Всякую идею, в том числе идею строгого и дословного толкования арбитражных соглашений, можно довести до абсурда. Язык человеческий несовершенен, разве может такой несовершенный инструмент коммуникации привести к созданию не дефектного и исполнимого арбитражного соглашения! Такой «юридический перфекционизм», или даже «юридический пуризм» может входить в противоречие и с основной идеей самого российского закона, и с международными обязательствами России – ст. II Конвенции о признании и приведении в исполнение иностранных арбитражных решений 1958 г. обязывает государства – участников Конвенции признавать арбитражные соглашения.

Вместе с тем строгий, формалистичный подход наших судов к толкованию арбитражного соглашения не является столь безусловно плохим, как его обычно представляют. Такая строгость может оказаться важным средством защиты слабой стороны правоотношения. Дефектное арбитражное соглашение само по себе порождает глубочайшие сложности в ходе процесса. И в арбитраже, и в компетентных государственных судах стороны сталкиваются с необходимостью долгого и дорогого обсуждения вопроса о том, связаны ли стороны арбитражным соглашением. Сложность разбирательства по такой процессуальной проблеме может оказаться сопоставимой со сложностью спора по «основному» материальному вопросу, который заставил сторону пойти в суд или в арбитраж, или даже превосходить его. Понятно, что в лучшем положении в такой ситуации находится сторона, которая может с большей легкостью позволить себе нести такие издержки. Именно такая сильная сторона может быть заинтересована в намеренном заключении неясного или противоречивого арбитражного соглашения. «Лекарство» – возможность пойти прямо в суд, несмотря на наличие предполагаемого арбитражного соглашения, – оказывается иногда не таким уж горьким.

Кроме того, установление высокого стандарта оценки действительности и исполнимости арбитражного соглашения служит защите интересов третьих лиц. Представьте себе, к примеру, коносамент или страховой полис, в который включено дефектное арбитражное соглашение. Если такой документ будет уступлен третьему лицу, оно может оказаться безвинной и невольной жертвой сложностей, порождаемых включением в договор дефектного арбитражного соглашения. Переход прав и обязанностей стороны арбитражного соглашения возможен во множестве иных случаев перемены лица в обязательстве. В свете этого не таким неоправданным выглядит не безусловный поиск предполагаемой общей воли сторон правоотношения, но, напротив, стремление придать решающее значение именно волеизъявлению, а не реконструкции предполагаемой воли.

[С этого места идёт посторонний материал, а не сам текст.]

(** What one stretch of a transition does to the tokens. *)
Record stretch (c c' : Config) (pc pc' : Pc) : Prop := {
  st_tasks : c_tasks c' = c_tasks c;
  st_next : c_next c ≤ c_next c';
  st_settled : ∀ t, settled c t → settled c' t;
  st_source : ∀ t, settled c' t → settled c t ∨ t ∈ task_tokens pc;
  st_placed : ∀ t, t ∈ placed pc' → settled c' t;
  st_workers : ∀ t, t ∈ worker_tokens c' → t ∈ worker_tokens c ∨ t ∈ placed pc;
  st_tokens : ∃ new, worker_tokens c' ++ task_tokens pc' ≡ₚ worker_tokens c ++ task_tokens pc ++ new ∧
                     new ⊆ seq (c_next c) (c_next c' - c_next c) ∧ NoDup new;
}.

Ltac stretch_same := split;
  [done|cbn; lia|intros t Ht; exact Ht|by left|intros t Ht; cbn in Ht; set_solver|by left|
   exists []; split_and!; [by rewrite ?app_nil_r|apply list_subseteq_nil|constructor]].

Lemma stretch_prepare c pc pc' t :
  task_tokens pc = [] → placed pc' = [] → held_back pc' = [] ∨ held_back pc' = [t] →
  t = c_next c → stretch c (new_token c).1 pc pc'.
Proof.
  intros Hpc Hpl Hh ->. split; [done|cbn; lia|intros t Ht; exact Ht|by left|by rewrite Hpl; intros t []%elem_of_nil|
    by left|].
  exists (held_back pc'). unfold task_tokens at 1. rewrite Hpl, Hpc. cbn.
  split_and!; [done| |destruct Hh as [->| ->]; repeat constructor; set_solver].
  intros x Hx. apply elem_of_seq. destruct Hh as [E|E]; rewrite E in Hx; [by apply elem_of_nil in Hx|].
  apply list_elem_of_singleton in Hx as ->. lia.
Qed.

Lemma step_transition_stretch env c pc c' pc' :
  step_transition env c pc = (c', pc') → stretch c c' pc pc'.
Proof.
  destruct pc as [to|to|to|bf next|next|kind token| |r|]; cbn [step_transition]; intros [= <- <-] || intros E.
  - destruct (TorrentState.can_transition_to _ _); stretch_same.
  - destruct (cancel_frame c (TorrentState.cancel_inner (c_state c))) as (_ & Hn & Hw & Ht).
    split; [done|lia|intros t; apply settled_cancel| |intros t []%elem_of_nil| |].
    + intros t [H|H]%cancel_source; left; [done|by right].
    + unfold worker_tokens. rewrite Hw. by left.
    + exists []. unfold worker_tokens. rewrite Hw. split_and!; [done|apply list_subseteq_nil|constructor].
  - unfold transition_body in E. destruct to as [dest|path| | |].
    + unfold transition_downloading in E. cbn in E.
      destruct (prepare_download env dest) as [[path [bf|]]|e]; injection E as <- <-;
        (eapply stretch_prepare; [done|done|by auto|done]).
    + unfold transition_seeding in E. cbn in E.
      destruct (prepare_seed env path) as [[p bf]|e]; injection E as <- <-;
        (eapply stretch_prepare; [done|done|by auto|done]).
    + injection E as <- <-. stretch_same.
    + destruct (c_state c) as [[[|]|]| | |]; injection E as <- <-; stretch_same.
    + destruct (TorrentState.is_cancelled _); injection E as <- <-; stretch_same.
  - stretch_same.
  - destruct (swap_frame c next) as (Hn & Hw & Ht).
    split; [done|lia|intros t Ht'; apply swap_state_settled; by left| | | |].
    + intros t [H|H]%swap_source; [by left|right]. unfold task_tokens. cbn. by rewrite H; left.
    + intros t Ht'. apply swap_state_settled. right. destruct next; cbn in *; set_solver.
    + unfold worker_tokens. rewrite Hw. by left.
    + exists []. unfold worker_tokens. rewrite Hw, app_nil_r.
      split_and!; [by destruct next|apply list_subseteq_nil|constructor].
  - split; [done|cbn; lia|intros t Ht; exact Ht|by left|intros t []%elem_of_nil| |].
    + unfold worker_tokens. cbn. intros t. rewrite map_app, elem_of_app. cbn. set_solver.
    + exists []. unfold worker_tokens. cbn. rewrite map_app, <-app_assoc.
      split_and!; [done|apply list_subseteq_nil|constructor].
  - stretch_same.
  - stretch_same.
  - stretch_same.
Qed.
(** src/src/bit_torrent/session/resume.rs:62-64 [ResumeFile::get_bitfield] *)
Definition get_bitfield (self : ResumeFile) : BitField :=
  BitField.from_wire (rf_bitfield self) (rf_total_pieces self).

(** src/src/bit_torrent/session/resume.rs:66-69 [ResumeFile::is_complete] *)
Definition is_complete (self : ResumeFile) : option bool :=
  let bitfield := get_bitfield self in
  m ← find_opt (λ i, negb <$> BitField.have bitfield i) (seq 0 (rf_total_pieces self));
  Some (match m with None => true | Some _ => false end).
End ResumeFile.

(** * What a seed starts from *)

Section seeding.
Context `{Crypto} `{Os}.

Fixpoint verify_loop (w : World) (handler : MultiFileHandler) (index : nat)
    (piece_hashes : list (list Z)) (bitfield : BitField)
    : option (Result ChunkHandlerError BitField) :=
  match piece_hashes with
  | [] => Some (Ok bitfield)
  | expected :: piece_hashes =>
    r ← read_piece w handler (u32 (Z.of_nat index));
    match r with
    | Err e => Some (Err e)
    | Ok data =>
      if negb (bool_decide (Sha1Hash_digest data = expected)) then
        verify_loop w handler (S index) piece_hashes bitfield
      else
        bitfield ← BitField.set bitfield index;
        verify_loop w handler (S index) piece_hashes bitfield
    end
  end.

(** src/src/bit_torrent/session/state.rs:110-140 [StateResources::verify_pieces]

    The progress events are not part of the result. *)
Definition verify_pieces (w : World) (handler : MultiFileHandler) (piece_hashes : list (list Z))
    : option (Result ChunkHandlerError BitField) :=
  let total_pieces := length piece_hashes in
  verify_loop w handler 0 piece_hashes (BitField.empty total_pieces).

(** src/src/bit_torrent/session/state.rs:74-108 [StateResources::seed]

    [dir] is the directory of the cache and [stored] its resume file. *)
Definition seed_resources (w : World) (dir : option string) (stored : option ResumeFile)
    (metafile : TorrentFile) : option (Result TorrentSessionError (MultiFileHandler * BitField)) :=
  match dir with
  | None => Some (Err UnableToFindXDGFolder)
  | Some dir =>
    match seed w dir (TorrentFile.piece_length metafile) (TorrentFile.files metafile) with
    | Err _ => Some (Err ChunkReaderError)
    | Ok handler =>
      let resume := ResumeFile.resume_open stored (TorrentFile.info_hash metafile) in
      let verify :=
        r ← verify_pieces w handler (TorrentFile.piece_hashes metafile);
        Some (match r with Ok bf => Ok (handler, bf) | Err _ => Err ChunkReaderError end) in
      match resume with
      | Some resume =>
        complete ← ResumeFile.is_complete resume;
        if (complete : bool) then Some (Ok (handler, ResumeFile.get_bitfield resume)) else verify
      | None => verify
      end
    end
  end.
End seeding.

(** * The writer *)

(** A task spawned for a piece: about to start, holding the resources and about
    to write, or written and about to check for completion. *)
Inductive WriteTask :=
| TStart (index : nat) (data : list Z)
| TWrite (index : nat) (data : list Z)
| TCheck (index : nat).

(** [w_hand] has the pieces whose bit is set and which a task of the router has yet to
    hand over, [w_sending] those it has counted and is about to send, [w_queue] is the
    channel to the writer. *)
Record Writer := mkWriter {
  w_world : World;
  w_bitfield : BitField;
  w_hand : list (nat * list Z);
  w_sending : list (nat * list Z);
  w_queue : list (nat * list Z);
  w_tasks : list WriteTask;
  w_pending : Z;
  w_done : bool;
  w_running : bool;
  w_resume : option ResumeFile;
  w_events : list SessionEvent;
}.

Inductive Event :=
| Add (index : nat) (data : list Z)
| Count (k : nat)
| Send (k : nat)
| Recv
| Tick
| TaskRun (i : nat)
| Break.

Definition holds_resources (t : WriteTask) : bool :=
  match t with TStart _ _ => false | _ => true end.

Section writer.
Context `{Crypto} `{Os} (schedule : nat → list nat).
Variables (metadata : TorrentFile) (handler : MultiFileHandler) (dir : string).

Definition piece_total : nat := length (TorrentFile.piece_hashes metadata).

(** src/src/bit_torrent/session/session.rs:510-519 [TorrentSession::add_piece]

    The task that got [true] holds the piece. *)
Definition add_piece (w : Writer) (index : nat) (data : list Z) : option Writer :=
  has ← BitField.have (w_bitfield w) index;
  if (has : bool) then Some w
  else
    bf ← BitField.set (w_bitfield w) index;
    Some (mkWriter (w_world w) bf (w_hand w ++ [(index, data)]) (w_sending w) (w_queue w) (w_tasks w)
            (w_pending w) (w_done w) (w_running w) (w_resume w) (w_events w)).

(** src/src/bit_torrent/session/session.rs:399-400 [TorrentSession::send_downloaded_piece, the counter]

    Of the task with the [k]-th piece in hand. *)
Definition count_downloaded_piece (w : Writer) (k : nat) : Writer :=
  match w_hand w !! k with
  | None => w
  | Some p =>
    mkWriter (w_world w) (w_bitfield w) (remove_at k (w_hand w)) (w_sending w ++ [p]) (w_queue w)
      (w_tasks w) (u64 (w_pending w + 1)) (w_done w) (w_running w) (w_resume w) (w_events w)
  end.

(** src/src/bit_torrent/session/session.rs:402-412 [TorrentSession::send_downloaded_piece, the send]

    Of the task with the [k]-th piece that is counted.  The send fails when the writer's
    task has ended and dropped its end of the channel: the piece is dropped. *)
Definition send_downloaded_piece (w : Writer) (k : nat) : Writer :=
  match w_sending w !! k with
  | None => w
  | Some p =>
    let rest := remove_at k (w_sending w) in
    if w_running w then
      mkWriter (w_world w) (w_bitfield w) (w_hand w) rest (w_queue w ++ [p]) (w_tasks w)
        (w_pending w) (w_done w) (w_running w) (w_resume w) (w_events w)
    else
      mkWriter (w_world w) (w_bitfield w) (w_hand w) rest (w_queue w) (w_tasks w)
        (u64 (w_pending w - 1)) (w_done w) (w_running w) (w_resume w) (w_events w)
  end.

Definition persist_resume (w : Writer) : option ResumeFile :=
  Some (ResumeFile.resume_new (TorrentFile.info_hash metadata) (w_bitfield w) dir).

Definition set_tasks (w : Writer) (ts : list WriteTask) : Writer :=
  mkWriter (w_world w) (w_bitfield w) (w_hand w) (w_sending w) (w_queue w) ts (w_pending w) (w_done w) (w_running w)
    (w_resume w) (w_events w).
Definition write_ended (w : Writer) (world : World) (ts : list WriteTask)
    (events : list SessionEvent) : Writer :=
  mkWriter world (w_bitfield w) (w_hand w) (w_sending w) (w_queue w) ts (u64 (w_pending w - 1)) (w_done w) (w_running w)
    (w_resume w) (w_events w ++ events).

(** The resources live as long as the loop or a task that holds them. *)
Definition alive (w : Writer) : bool := w_running w || existsb holds_resources (w_tasks w).

(** src/src/bit_torrent/session/session.rs:233-273 [spawn_downloader, the task of a piece]

    Up to the next await: the write, then the lock of the bit field. *)
Definition run_write_task (w : Writer) (i : nat) : option Writer :=
  match w_tasks w !! i with
  | None => Some w
  | Some (TStart index data) =>
    if negb (alive w) then Some (set_tasks w (remove_at i (w_tasks w)))
    else
      match TorrentFile.verify_hash metadata (Z.of_nat index) data with
      | Err _ => Some (write_ended w (w_world w) (remove_at i (w_tasks w)) [])
      | Ok _ => Some (set_tasks w (<[i := TWrite index data]> (w_tasks w)))
      end
  | Some (TWrite index data) =>
    let '(world, r) := write_piece schedule (w_world w) handler (Z.of_nat index) data in
    match r with
    | Ok _ => Some (write_ended w world (<[i := TCheck index]> (w_tasks w))
                      [PieceDownloaded (u32 (Z.of_nat piece_total - 1)) (Z.of_nat index)])
    | Err _ => Some (write_ended w world (remove_at i (w_tasks w)) [])
    end
  | Some (TCheck _) =>
    count ← BitField.count (w_bitfield w);
    Some (mkWriter (w_world w) (w_bitfield w) (w_hand w) (w_sending w) (w_queue w) (remove_at i (w_tasks w)) (w_pending w)
            (w_done w || (count =? piece_total)) (w_running w) (w_resume w) (w_events w))
  end.

(** src/src/bit_torrent/session/session.rs:208-303 [spawn_downloader, the loop]

    One turn of [select!], which looks at the completion first; a download that
    is not cancelled.  [Break] is the code after the loop, without the link into
    the user's directory and the broadcast that ends our interest. *)
Definition writer_step (w : Writer) (e : Event) : option Writer :=
  match e with
  | Add index data => add_piece w index data
  | Count k => Some (count_downloaded_piece w k)
  | Send k => Some (send_downloaded_piece w k)
  | TaskRun i => run_write_task w i
  | Tick =>
    if negb (w_running w) || w_done w then Some w
    else Some (mkWriter (w_world w) (w_bitfield w) (w_hand w) (w_sending w) (w_queue w) (w_tasks w) (w_pending w) (w_done w)
                 (w_running w) (persist_resume w) (w_events w))
  | Recv =>
    if negb (w_running w) || w_done w then Some w
    else
      match w_queue w with
      | [] => Some w
      | (index, data) :: queue =>
        Some (mkWriter (w_world w) (w_bitfield w) (w_hand w) (w_sending w) queue (w_tasks w ++ [TStart index data])
                (w_pending w) (w_done w) (w_running w) (w_resume w) (w_events w))
      end
  | Break =>
    if negb (w_running w) || negb (w_done w) then Some w
    else Some (mkWriter (w_world w) (w_bitfield w) (w_hand w) (w_sending w) (w_queue w) (w_tasks w) (w_pending w) (w_done w)
                 false (persist_resume w) (w_events w ++ [DownloadCompleted dir]))
  end.

Definition run_writer (w : Writer) (es : list Event) : option Writer :=
  foldl (λ acc e, w ← acc; writer_step w e) (Some w) es.
End writer.

Definition writer_new (world : World) (bitfield : BitField) : Writer :=
  mkWriter world bitfield [] [] [] [] 0 false true None [].

(** * Lemmas *)

(** ** Checking the pieces *)

Section verify.
Context `{Crypto} `{FullTransfer}.

Definition stored_piece (w : World) (h : MultiFileHandler) (i : nat) : list Z :=
  slice (piece_lo h i) (Z.to_nat (h_piece_length h)) (flat w (targets h)).

Definition matches (w : World) (h : MultiFileHandler) (hashes : list (list Z)) (i : nat) : bool :=
  match hashes !! i with
  | Some expected => bool_decide (Sha1Hash_digest (stored_piece w h i) = expected)
  | None => false
  end.

Lemma verify_loop_spec w h done todo bf :
  handler_ok w h → BitField.wf bf → piece_count bf = length (done ++ todo) →
  (Z.of_nat (length (done ++ todo)) ≤ 2 ^ 32)%Z →
  (∀ i, i < length (done ++ todo) → piece_lo h i < size_of (targets h)) →
  (∀ i, BitField.held bf i = (i <? length done) && matches w h (done ++ todo) i) →
  ∃ bf', verify_loop w h (length done) todo bf = Some (Ok bf') ∧ BitField.wf bf' ∧
    piece_count bf' = length (done ++ todo) ∧
    ∀ i, BitField.held bf' i = matches w h (done ++ todo) i.
Proof.
  intros Hok. revert done bf. induction todo as [|e todo IH]; intros done bf Hwf Hc Hn Hin Hh.
  - exists bf. split_and!; [done|done|done|]. intros i. rewrite Hh. unfold matches.
    destruct (Nat.ltb_spec i (length done)); [done|].
    rewrite app_nil_r, lookup_ge_None_2 by done. by rewrite andb_false_r.
  - assert (length done < length (done ++ e :: todo)) as Hd by (rewrite length_app; cbn; lia).
    assert (matches w h (done ++ e :: todo) (length done) =
      bool_decide (Sha1Hash_digest (stored_piece w h (length done)) = e)) as Hm.
    { unfold matches. by rewrite list_lookup_middle. }
    cbn [verify_loop]. rewrite wrap_small by lia. rewrite read_piece_flat by (done || lia).
    rewrite decide_True by (by apply Hin). cbn -[Sha1Hash_digest]. fold (stored_piece w h (length done)).
    assert (∀ i, i <? length (done ++ [e]) = (i <? length done) || (i =? length done)) as Hlt.
    { intros i. rewrite length_app. change (length [e]) with 1.
      destruct (Nat.ltb_spec i (length done)), (Nat.eqb_spec i (length done)), (Nat.ltb_spec i (length done + 1));
        solve [lia|done]. }
    replace (S (length done)) with (length (done ++ [e])) by (rewrite length_app; cbn; lia).
    replace (done ++ e :: todo) with ((done ++ [e]) ++ todo) in * by (by rewrite <-app_assoc).
    case_bool_decide as Heq; cbn [negb].
    + destruct (BitField.set_spec bf (length done) Hwf) as (bf1 & -> & Hwf1 & Hc1 & Hh1).
      cbn. apply IH; [done|by rewrite Hc1|done|done|]. intros i. rewrite Hh1, Hc, Hlt.
      destruct (decide (length done = i)) as [<-|Hne].
      * rewrite Nat.eqb_refl, orb_true_r, Hm by done. by apply Nat.ltb_lt.
      * rewrite (proj2 (Nat.eqb_neq _ _)), orb_false_r by lia. apply Hh.
    + apply IH; [done|done|done|done|]. intros i. rewrite Hh, Hlt.
      destruct (Nat.eqb_spec i (length done)) as [->|]; [|by rewrite orb_false_r].
      rewrite Hm. by rewrite !andb_false_r.
Qed.
End verify.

При толковании арбитражного соглашения нельзя упускать из виду и еще одно важное обстоятельство. Общая воля в некоторых случаях вообще не может быть сколько–нибудь уверенно реконструирована в процессе установления содержания арбитражного соглашения. Так бывает, например, в ситуации, где одна сторона предлагает другой условие будущего договора, касающееся арбитража. Если такое предложение касается арбитража, известного только одной стороне, а другая сторона лишь полагается на рекомендацию контрагента, в случае дефекта такого арбитражного соглашения реконструкция общей воли сторон представляется совершенно невозможной. Получается, что в подобной ситуации можно лишь идти путем строго буквального толкования арбитражного соглашения.

Требование обеспечения эффективного права на суд может и должно порождать еще одно важное последствие. Всякий существенный дефект арбитражного соглашения должен толковаться против той стороны, которая его предложила. Такой дефект может состоять в противоречии версий арбитражного соглашения на двух разных языках. Договоры в практике часто бывают двуязычными, соответственно, двуязычны и их арбитражные соглашения; часто такие договоры декларируют равенство версий на обоих языках. Иными словами, в соответствии принципом contra proferentem следует исходить из презумпции неисполнимости дефектного арбитражного соглашения, на которое ссылается сторона, предложившая его текст, его формулировку. С такой точки зрения contra proferentem может выступать в роли принципа, дополняющего правила о буквальном толковании арбитражного соглашения.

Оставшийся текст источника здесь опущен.